My subjective applause meter indicates that the audience was thrilled by McCain and lukewarm at best to Obama. It hardly mattered to them that McCain gave them little to think about, often repeating self-serving anecdotes from his history which he'd used in his stump speeches and television ads.
McCain must have felt the love as he interjected the phrase "my friends" every three or four sentences.
Host and questioner Pastor Rick Warren must have felt it too because while he mildly admonished Obama several times not to use parts of his stump speeches as answers, he never called McCain on doing exactly that.
For those paying attention, the substantive differences between McCain and Obama were stark.
Those who believe in a woman's right to choose and plan to vote for McCain best kiss both sexual intimacy and Roe vs. Wade goodbye. McCain believes that life begins at the moment of conception. Thus, since he's against abortion, this means he'd also be against the morning after pill and any form of birth control that stops pregnancy by preventing a fertilized egg from attaching itself to the uterine wall.
Reading the handwriting on another kind of wall, you don't need to have much imagination to predict what would happen once McCain had a chance to appoint new justices to the Supreme Court. Last night McCain made it clear he'd appoint pro-life Supreme Court justices.
I wasn't sure why Warren asked Obama a question about what he'd do to address the plight of the some 150 million orphans in the world until he asked McCain the same question.
McCain deftly responded with another personal anecdote telling about how his wife bright home an orphan infant from Bangladesh .
POW! Take that those of you who dare to suggest he'd allow racial attacks to be used against Obama.
Warren also asked Obama a related question regarding what he'd do about human sex trafficking. Apparently McCain's orphan tale threw him off stride because, unless I had a mental lapse and missed it, he never asked him the same question.
Too bad. I would have liked to hear McCain talk about the exploitation of women.
Warren posed a good question, asking each candidate to define what was meant by "being rich."
Obama started with a joking reference to the wild success of the pastor's book but then went on to answer the question.
McCain, who clearly doesn't want to be viewed as a member of the super-rich class, told those of us without private jets to shuttle between our multitple mansions, that "some of the richest people I've ever known in my life are the most unhappy" and "I don't want to take any money from the rich. I want everybody to get rich."

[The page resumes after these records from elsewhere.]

(** [sync_upto] touches durability only. *)
Lemma sync_upto_wf p init s rs seq h ok :
  part_wf p init s rs ->
  let out := sync_upto p seq h ok in
  part_wf out.2 init s rs /\ p_next_offset out.2 = p_next_offset p /\
  (out.1 = Ok tt /\ p_poisoned out.2 = p_poisoned p \/ out.1 = Err FsyncIo).
Proof.
  intros Hw. cbv zeta. unfold sync_upto. case_if; [cbn; auto|].
  destruct (if wm_handle (p_latest p) =? h then _ else _) as [t h'].
  case_if; cbn [fst snd]; (split; [by eapply part_wf_ext|auto]).
Qed.

Lemma assign_next now next recs :
  (assign now next recs).2 = next_after next (assign now next recs).1.2.
Proof.
  revert next. induction recs as [|r recs IH]; intros next; [done|]. cbn.
  destruct (assign_one next r) as [o|o].
  - specialize (IH next). destruct (assign now next recs) as [[os news] n]. done.
  - specialize (IH (o + 1)). destruct (assign now (o + 1) recs) as [[os news] n]. cbn in *.
    rewrite IH. symmetry. apply (next_after_app next [mkRecord o _ _ _] news).
Qed.

Lemma append_batch_result p init s rs recs dur now ft :
  part_wf p init s rs -> s_base_offset s <= p_next_offset p ->
  Forall record_ok (assign now (p_next_offset p) recs).1.2 ->
  let '(os, news, n) := assign now (p_next_offset p) recs in
  match append_batch p recs dur now ft with
  | (Ok offs, p') =>
    offs = os /\ p_poisoned p = false /\ p_poisoned p' = false /\ p_next_offset p' = n /\
    exists init' s' rs', part_wf p' init' s' rs' /\ s_base_offset s' <= p_next_offset p' /\
      log_of init' rs' = log_of init rs ++ news
  | (Err e, p') =>
    exists k init' s' rs', part_wf p' init' s' rs' /\
      log_of init' rs' = log_of init rs ++ take k news /\
      p_next_offset p' = next_after (p_next_offset p) (take k news) /\
      (Forall (fun r => ar_offset r = None) recs -> s_base_offset s' <= p_next_offset p') /\
      (p_poisoned p = true -> e = Fenced /\ p' = p)
  | (Panic, _) => False
  end.
Proof.
  intros Hw Hb Hok. pose proof (assign_next now (p_next_offset p) recs) as Hnx.
  unfold append_batch. destruct (p_poisoned p) eqn:Hp.
  { destruct (assign _ _ _) as [[os news] n]. exists 0%nat, init, s, rs. cbn. by rewrite app_nil_r. }
  destruct (part_wf_active _ _ _ _ Hw) as (fs & _ & _ & Hh & _).
  pose proof (append_loop_spec (Forall (fun r => ar_offset r = None) recs) recs now ft p
    batch_default (p_next_offset p) [] false init s rs []) as Hr.
  unfold append_locked.
  assert (loop_wf p init s rs [] batch_default (p_next_offset p)) as Hl.
  { constructor; try done. eapply batch_default_wf; [done|]. apply Hw. }
  specialize (Hr Hl (fun x => x) (fun _ => Hb) Hok). unfold append_result in Hr.
  destruct (assign _ _ _) as [[os news] n]. cbn [app fst snd] in Hnx, Hr.
  destruct (append_loop _ _ _ _ _ _ _ _) as [[[offs wrote]|e|] p1]; cbn [fst snd] in Hr; [|..|by destruct Hr].
  - destruct Hr as (_ & -> & -> & Hp1 & Hn1 & init1 & s1 & rs1 & Hw1 & Hlog & Hb1).
    rewrite <- Hnx in Hn1.
    pose proof (sync_upto_wf p1 init1 s1 rs1 (wm_seq (p_latest p1)) (wm_handle (p_latest p1)) (ft_fsync ft) Hw1) as Hsy.
    destruct (sync_upto p1 _ _ _) as [o p2]. cbn [fst snd] in Hsy. destruct Hsy as (Hw2 & Hn2 & Ho).
    destruct dur, (false || negb (len news =? 0)); cbn [fst snd]; try (split_and!; eauto 10; done).
    case_if; [|split_and!; eauto 10; done].
    destruct Ho as [[-> Ho]| ->].
    + split_and!; [done|done|congruence|congruence|]. exists init1, s1, rs1. rewrite Hn2. done.
    + exists (length news), init1, s1, rs1. rewrite firstn_all, Hn2, Hn1. split_and!; try done. lia.
  - destruct Hr as (_ & k & init1 & s1 & rs1 & Hw1 & Hlog & Hn1 & Hb1).
    exists k, init1, s1, rs1. done.
Qed.
End Invariant.

(** ** Reading *)

Section Reading.
Context `{Crc32}.

Lemma visible_app t h l k : visible t h (l ++ k) = visible t h l ++ visible t h k.
Proof. apply filter_app. Qed.

(** In a sorted log, a non-empty prefix of what is visible is everything visible
    up to its last record. *)
Lemma visible_prefix t h log out r :
  offsets_sorted log -> out `prefix_of` visible t h log -> last out = Some r ->
  visible t (r_offset r + 1) log = out /\ t <= r_offset r < h.
Proof.
  intros Hs [rest Hv] Hl. apply last_snoc_inv in Hl as [out' ->].
  assert (offsets_sorted (visible t h log)) as Hsv.
  { clear -Hs. induction Hs as [|x l Hs IH Hx]; [constructor|]. unfold visible. rewrite filter_cons.
    destruct (decide _); [|done]. constructor; [done|]. rewrite Forall_forall in *.
    intros y Hy. apply list_elem_of_filter in Hy as [_ Hy]. auto. }
  assert (forall x, x ∈ visible t h log -> t <= r_offset x < h) as Hin.
  { intros x Hx. by apply list_elem_of_filter in Hx as [? _]. }
  assert (t <= r_offset r < h) as Hr by (apply Hin; rewrite Hv, !elem_of_app; left; right; left).
  split; [|done].
  assert (visible t (r_offset r + 1) log = visible t (r_offset r + 1) (visible t h log)) as ->.
  { unfold visible. rewrite list_filter_filter. apply list_filter_iff. intros x. lia. }
  rewrite Hv in *. unfold visible at 1. apply filter_split.
  - apply Forall_forall. intros x Hx. assert (t <= r_offset x < h) by (apply Hin, elem_of_app; by left).
    apply offsets_sorted_app in Hsv as (Hs1 & _). apply StronglySorted_snoc in Hs1 as [_ Hs1].
    rewrite Forall_forall in Hs1. apply elem_of_app in Hx as [Hx|Hx]; [specialize (Hs1 x Hx); cbn in Hs1; lia|].
    apply list_elem_of_singleton in Hx as ->. lia.
  - apply Forall_forall. intros x Hx. apply offsets_sorted_app in Hsv as (_ & _ & Hlt).
    specialize (Hlt r x). rewrite elem_of_app in Hlt. specialize (Hlt (or_intror (list_elem_of_here _ _)) Hx). lia.
Qed.

(** The walk over the segments finds the first ones with a visible record. *)
Lemma read_walk_spec p gs t mr mb hwm en :
  Forall (seg_wf (p_dir p)) gs -> 0 <= t -> 0 < mr ->
  Forall (fun g => Forall (fun r => record_size r <= read_window mb) g.2) gs ->
  Forall (fun g => s_base_offset g.1 <= hwm) gs -> en <= hwm -> gs <> [] ->
  let '(out, en') := read_walk p gs.*1 t mr mb hwm en in
  out `prefix_of` visible t hwm (concat gs.*2) /\
  len out <= mr /\ (1 < len out -> recs_size out <= mb) /\
  (out = [] -> visible t hwm (concat gs.*2) = [] /\ en' = hwm).
Proof.
  intros Hwf Ht Hmr Hwin Hbase. revert en. induction gs as [|[s rs] gs IH]; [done|].
  intros en Hen _. apply Forall_cons in Hwf as [(fs & Hf & Hh & _) Hwf].
  apply Forall_cons in Hwin as [Hw Hwin]. apply Forall_cons in Hbase as [Hb Hbase].
  cbn in Hf, Hh, Hw, Hb. cbn [fmap list_fmap fst snd read_walk concat].
  assert (files_of p (s_base_offset s) = fs) as -> by (unfold files_of; by rewrite Hf).
  pose proof (read_from_budget (f_log fs) s rs t mr mb hwm Hh Ht ltac:(lia) Hw) as Hbud.
  rewrite visible_app. destruct (read_from _ _ _ _ _ _) as [|r out] eqn:Er.
  - assert (visible t hwm rs = []) as ->.
    { destruct (visible t hwm rs) as [|x l] eqn:E; [done|]. exfalso.
      by apply (read_budget_progress _ _ _ _ Hbud Hmr). }
    destruct gs as [|[s' rs'] gs].
    + cbn. split_and!; [done|len_lia|len_lia|]. intros _. split; [done|lia].
    + specialize (IH Hwf Hwin Hbase). cbn [fmap list_fmap fst] in IH |- *. apply IH; [|done].
      apply Forall_cons in Hbase as [Hb' _]. cbn in Hb'. lia.
  - destruct Hbud as (rest & Hv & Hl & Hz & _). split_and!; [|done|done|done].
    rewrite Hv. rewrite <- app_assoc. by apply prefix_app_r.
Qed.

I'm surprised he didn't urge people to keep buying those $100 Million Mega-Buck lottery tickets, though more truthfully he could have suggested they marry into a fortune like he did.
Obama gave a personal answer to the question about which three wise people he'd listen to if he was president, naming his wife and maternal grandmother, and a number of congressmen from both parties.
When McCain was asked the same question for a moment I thought he was considering saying Jesus Christ. Instead he gave what I thought was his most interesting answer.
He named General David Petreaus, a no-brainer because it allowed him to throw out his I told you so's about The Surge. But he then named Rep. John Lewis, (D-Ga.) as if this would enable him to distance himself from his campaign surrogates who are using his race against Obama.
Pssst, John, somebody is printing the "Keep the White House White" bumper stickers my friend who lives in a rural town near Atlanta has seen on cars.
Using his valuable last wisdom slot, named eBay CEO Meg Whitman who is a close adviser. The only reason I can think of that he did this is that he was stung by the remarks of his campaign co-chair, Phil Gramm, who got lots of negative publicity when he called America a "nation of whiners" whose economic complaints are mostly "mental."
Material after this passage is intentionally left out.